WHAT TO PRODUCE – The stretch from the line with "the provider once, with" through the line with "intros Hvalid Hadd." in the records below: write it out exactly, and nothing else.

--- DATA ---

(** The fetch as a function of the provider's reply: at most one query, and
    every failure on the way becomes [None]. *)
Lemma fetch_ohlc_data_spec t s e w :
  fetch_ohlc_data history wall_to_instant t s e w =
  match fetch_request s e with
  | None => (Ok None, w)
  | Some (a, b) =>
      (Ok (normalized wall_to_instant t (history t a b "1m")),
       mkWorld (artifacts w) (trace w ++ [History t a b "1m"]))
  end.
Proof.
  unfold fetch_ohlc_data, fetch_request, normalized, exchange_zone. run_monad.
  destruct (String.eqb s e);
    [destruct (strptime s) as [dt|]; [|reflexivity];
     destruct (datetime_add_days dt 1) as [dt'|]; [|reflexivity]|].
  all: destruct (history t _ _ "1m") as [df|]; [|reflexivity].
  all: destruct (empty df); [reflexivity|].
  all: unfold set_index, nrows.
  all: destruct (df_index df) as [n|stamps [z|]];
    destruct (endswith (ticker t) ".NS"); simpl;
    rewrite ?Nat.eqb_refl; try reflexivity.
  all: destruct (map_option _ stamps) as [stamps'|] eqn:Hloc; simpl;
    [rewrite (map_option_length _ _ _ Hloc), Nat.eqb_refl|]; reflexivity.
Qed.

(** C3. Asked for a single day [D] (start equal to end), the fetch queries
    the provider once, with start [D] and exclusive end [D] plus one day. *)
Theorem single_day_window (t : TickerObj) (D D' : date) (w : world) :
  valid_date D ->
  add_days D 1 = Ok D' ->
  exists r,
    fetch_ohlc_data history wall_to_instant t (strftime_date D) (strftime_date D) w
    = (Ok r, mkWorld (artifacts w)
               (trace w ++ [History t (strftime_date D) (strftime_date D') "1m"]))
    /\ ymd2ord D' = ymd2ord D + 1.
Proof.
  intros Hvalid Hadd.
  destruct (add_days_ordinal _ _ _ Hadd) as [Hord _].
  rewrite fetch_ohlc_data_spec. unfold fetch_request.
  rewrite String.eqb_refl, (strptime_strftime _ Hvalid).
  unfold datetime_add_days. simpl dt_date. rewrite Hadd. simpl.
  eexists. split; [reflexivity | exact Hord].
Qed.
(** A hole seen after a fill was already a hole before it. *)
Lemma hole_fill_back a t s' u s :
  hole a t s' -> 3 <= s ->
  hole (assign_ones a t s') u s -> hole a u s.
Proof.
  intros (Hl & Ht0 & Ht1 & Htin) Hs (Hl' & Hu0 & Hu1 & Huin).
  rewrite assign_ones_length in Hl'.
  assert (Hin : forall j, u < j < u + s - 1 ->
            nth j a false = false /\ ~ (t <= j < t + s')).
  { intros j Hj. specialize (Huin j Hj). rewrite assign_ones_nth in Huin.
    window_cases; try discriminate; split; auto; lia. }
  rewrite assign_ones_nth in Hu0, Hu1.
  destruct (Hin (u + 1)) as [_ Hnext]; [lia|].
  destruct (Hin (u + s - 2)) as [_ Hprev]; [lia|].
  repeat split; [exact Hl' | | | intros j Hj; apply Hin; exact Hj].
  - clear Hu1. window_cases; auto.
    destruct (Nat.eq_dec u t) as [->|]; [exact Ht0|].
    destruct (Nat.eq_dec u (t + s' - 1)) as [->|]; [exact Ht1|]. lia.
  - clear Hu0. window_cases; auto.
    destruct (Nat.eq_dec (u + s - 1) t) as [->|]; [exact Ht0|].
    destruct (Nat.eq_dec (u + s - 1) (t + s' - 1)) as [E|]; [|lia].
    rewrite E. exact Ht1.
Qed.

(** Two holes that share an inner entry are the same hole. *)
Lemma hole_unique a u s u' s' j :
  hole a u s -> hole a u' s' ->
  u < j < u + s - 1 -> u' < j < u' + s' - 1 ->
  u = u' /\ s = s'.
Proof.
  intros (Hl & H0 & H1 & Hin) (Hl' & H0' & H1' & Hin') Hj Hj'.
  assert (u = u').
  { destruct (Nat.lt_total u u') as [Hlt|[->|Hlt]]; [|reflexivity|].
    - rewrite Hin in H0' by lia. discriminate.
    - rewrite Hin' in H0 by lia. discriminate. }
  subst u'. split; [reflexivity|].
  destruct (Nat.lt_total s s') as [Hlt|[->|Hlt]]; [|reflexivity|].
  - rewrite Hin' in H1 by lia. discriminate.
  - rewrite Hin in H1' by lia. discriminate.
Qed.

(** Filling one hole leaves every other hole as it is. *)
Lemma hole_fill_other a t s' u s :
  hole a t s' -> hole a u s -> 3 <= s -> (t, s') <> (u, s) ->
  hole (assign_ones a t s') u s.
Proof.
  intros Ht Hu Hs Hne.
  pose proof Ht as (Hl & H0 & H1 & Hin).
  pose proof Hu as (Hl' & H0' & H1' & Hin').
  repeat split.
  - rewrite assign_ones_length. exact Hl'.
  - apply assign_ones_mono. exact H0'.
  - apply assign_ones_mono. exact H1'.
  - intros j Hj. rewrite assign_ones_nth.
    destruct ((t <=? j) && (j <? t + s') && (j <? length a)) eqn:E;
      [|apply Hin'; exact Hj].
    exfalso. apply andb_prop in E. destruct E as [E _].
    apply andb_prop in E. destruct E as [E1 E2].
    apply Nat.leb_le in E1. apply Nat.ltb_lt in E2.
    pose proof (Hin' j Hj) as Hjf.
    assert (t < j < t + s' - 1).
    { destruct (Nat.eq_dec j t) as [->|]; [congruence|].
      destruct (Nat.eq_dec j (t + s' - 1)) as [->|]; [congruence|]. lia. }
    destruct (@hole_unique a t s' u s j Ht Hu) as [E1' E2']; auto.
Qed.

Lemma fills_trans m a b c : fills m a b -> fills m b c -> fills m a c.
Proof.
  induction 1 as [|a t s a' Hs Hh _ IH]; intros Hbc; [exact Hbc|].
  eapply fills_step; eauto.
Qed.

Lemma fills_length m a b : fills m a b -> length b = length a.
Proof.
  induction 1 as [|a t s a' _ _ _ IH]; [reflexivity|].
  rewrite IH. apply assign_ones_length.
Qed.

Lemma fills_mono m a b i :
  fills m a b -> nth i a false = true -> nth i b false = true.
Proof.
  induction 1 as [|a t s a' _ _ _ IH]; intros H; [exact H|].
  apply IH. apply assign_ones_mono. exact H.
Qed.

Lemma fills_hole_back m a b u s :
  fills m a b -> 3 <= s -> hole b u s -> hole a u s.
Proof.
  induction 1 as [|a t s' a' _ Hh _ IH]; intros Hs Hb; [exact Hb|].
  eapply hole_fill_back; eauto.
Qed.

(** Every entry that is on after a sequence of fills was on before it, or
    is inside a hole of the starting array. *)
Lemma fills_sound m a b i :
  fills m a b -> nth i b false = true ->
  nth i a false = true \/
  exists u s, 3 <= s <= m /\ hole a u s /\ u < i < u + s - 1.
Proof.
  induction 1 as [|a t s a' Hs Hh Hf IH]; intros Hb; [left; exact Hb|].
  destruct (IH Hb) as [Hon | (u & s0 & Hs0 & Hh0 & Hi)].
  - rewrite assign_ones_nth in Hon.
    destruct (nth i a false) eqn:Ei; [left; reflexivity|].
    right. exists t, s. split; [lia|]. split; [exact Hh|]. split.
    + destruct Hh as (_ & H0 & _). window_cases; try discriminate.
      destruct (Nat.eq_dec i t); [congruence | lia].
    + destruct Hh as (_ & _ & H1 & _). window_cases; try discriminate.
      destruct (Nat.eq_dec i (t + s - 1)); [congruence | lia].
  - right. exists u, s0. split; [lia|]. split; [|lia].
    eapply hole_fill_back; eauto. lia.
Qed.

(** A hole of the starting array is either still there or filled whole. *)
Lemma fills_hole_fate m a b u s :
  fills m a b -> 3 <= s -> hole a u s ->
  hole b u s \/ forall i, u <= i < u + s -> nth i b false = true.
Proof.
  induction 1 as [|a t s' a' Hs' Hh Hf IH]; intros Hs Hu; [left; exact Hu|].
  destruct (Nat.eq_dec t u) as [Etu|Ntu];
    [destruct (Nat.eq_dec s' s) as [Ess|Nss]|].
  - subst t s'. right. intros i Hi. apply (fills_mono i Hf).
    rewrite assign_ones_nth. destruct Hu as (Hl & _).
    window_cases; try reflexivity; lia.
  - apply IH; [exact Hs|]. apply hole_fill_other; auto. congruence.
  - apply IH; [exact Hs|]. apply hole_fill_other; auto. congruence.
Qed.


(** One test of the inner loop. *)
Lemma scan_step_fills m s a t :
  3 <= s <= m -> fills m a (scan_step s a t).
Proof.
  intros Hs. unfold scan_step.
  destruct (array_equal _ _) eqn:E; [|apply fills_refl].
  apply array_equal_hole in E; [|lia].
  eapply fills_step; eauto. apply fills_refl.
Qed.

Lemma scan_step_no_hole s a t : 3 <= s -> ~ hole (scan_step s a t) t s.
Proof.
  intros Hs. unfold scan_step.
  destruct (array_equal _ _) eqn:E.
  - apply array_equal_hole in E; [|lia].
    intros (Hl & _ & _ & Hin). specialize (Hin (t + 1)).
    rewrite assign_ones_nth in Hin. rewrite assign_ones_length in Hl.
    destruct E as (Hl0 & _).
    assert (Hf : true = false); [|discriminate].
    { rewrite <- Hin by lia. window_cases; try reflexivity; lia. }
  - intros Hh. apply array_equal_hole in Hh; [|lia]. congruence.
Qed.

(** The inner loop: all its tests are fills, and no hole of the probe's
    length is left at a tested shift. *)
Lemma scan_loop m s : 3 <= s <= m -> forall k a,
  let r := fold_left (scan_step s) (seq 0 k) a in
  fills m a r /\ forall u, u < k -> ~ hole r u s.
Proof.
  intros Hs. induction k as [|k IH]; intros a; cbv zeta.
  - split; [apply fills_refl | intros u Hu; lia].
  - rewrite seq_S, fold_left_app. simpl.
    destruct (IH a) as [Hf Hn]. split.
    + eapply fills_trans; [exact Hf|]. apply scan_step_fills. exact Hs.
    + intros u Hu. destruct (Nat.eq_dec u k) as [->|Hne].
      * apply scan_step_no_hole. lia.
      * intros Hh. apply (Hn u); [lia|].
        eapply fills_hole_back; [apply scan_step_fills; exact Hs | lia |].
        exact Hh.
Qed.

Lemma scan_spec m s a :
  3 <= s <= m ->
  fills m a (scan (length a) s a) /\
  forall u, ~ hole (scan (length a) s a) u s.
Proof.
  intros Hs. unfold scan.
  destruct (scan_loop Hs (length a + 1 - s) a) as [Hf Hn].
  split; [exact Hf|]. intros u Hh. apply (Hn u); [|exact Hh].
  destruct Hh as (Hl & _). rewrite (fills_length Hf) in Hl. lia.
Qed.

---

RESPONSE BELOW –
    the provider once, with start [D] and exclusive end [D] plus one day. *)
Theorem single_day_window (t : TickerObj) (D D' : date) (w : world) :
  valid_date D ->
  add_days D 1 = Ok D' ->
  exists r,
    fetch_ohlc_data history wall_to_instant t (strftime_date D) (strftime_date D) w
    = (Ok r, mkWorld (artifacts w)
               (trace w ++ [History t (strftime_date D) (strftime_date D') "1m"]))
    /\ ymd2ord D' = ymd2ord D + 1.
Proof.
  intros Hvalid Hadd.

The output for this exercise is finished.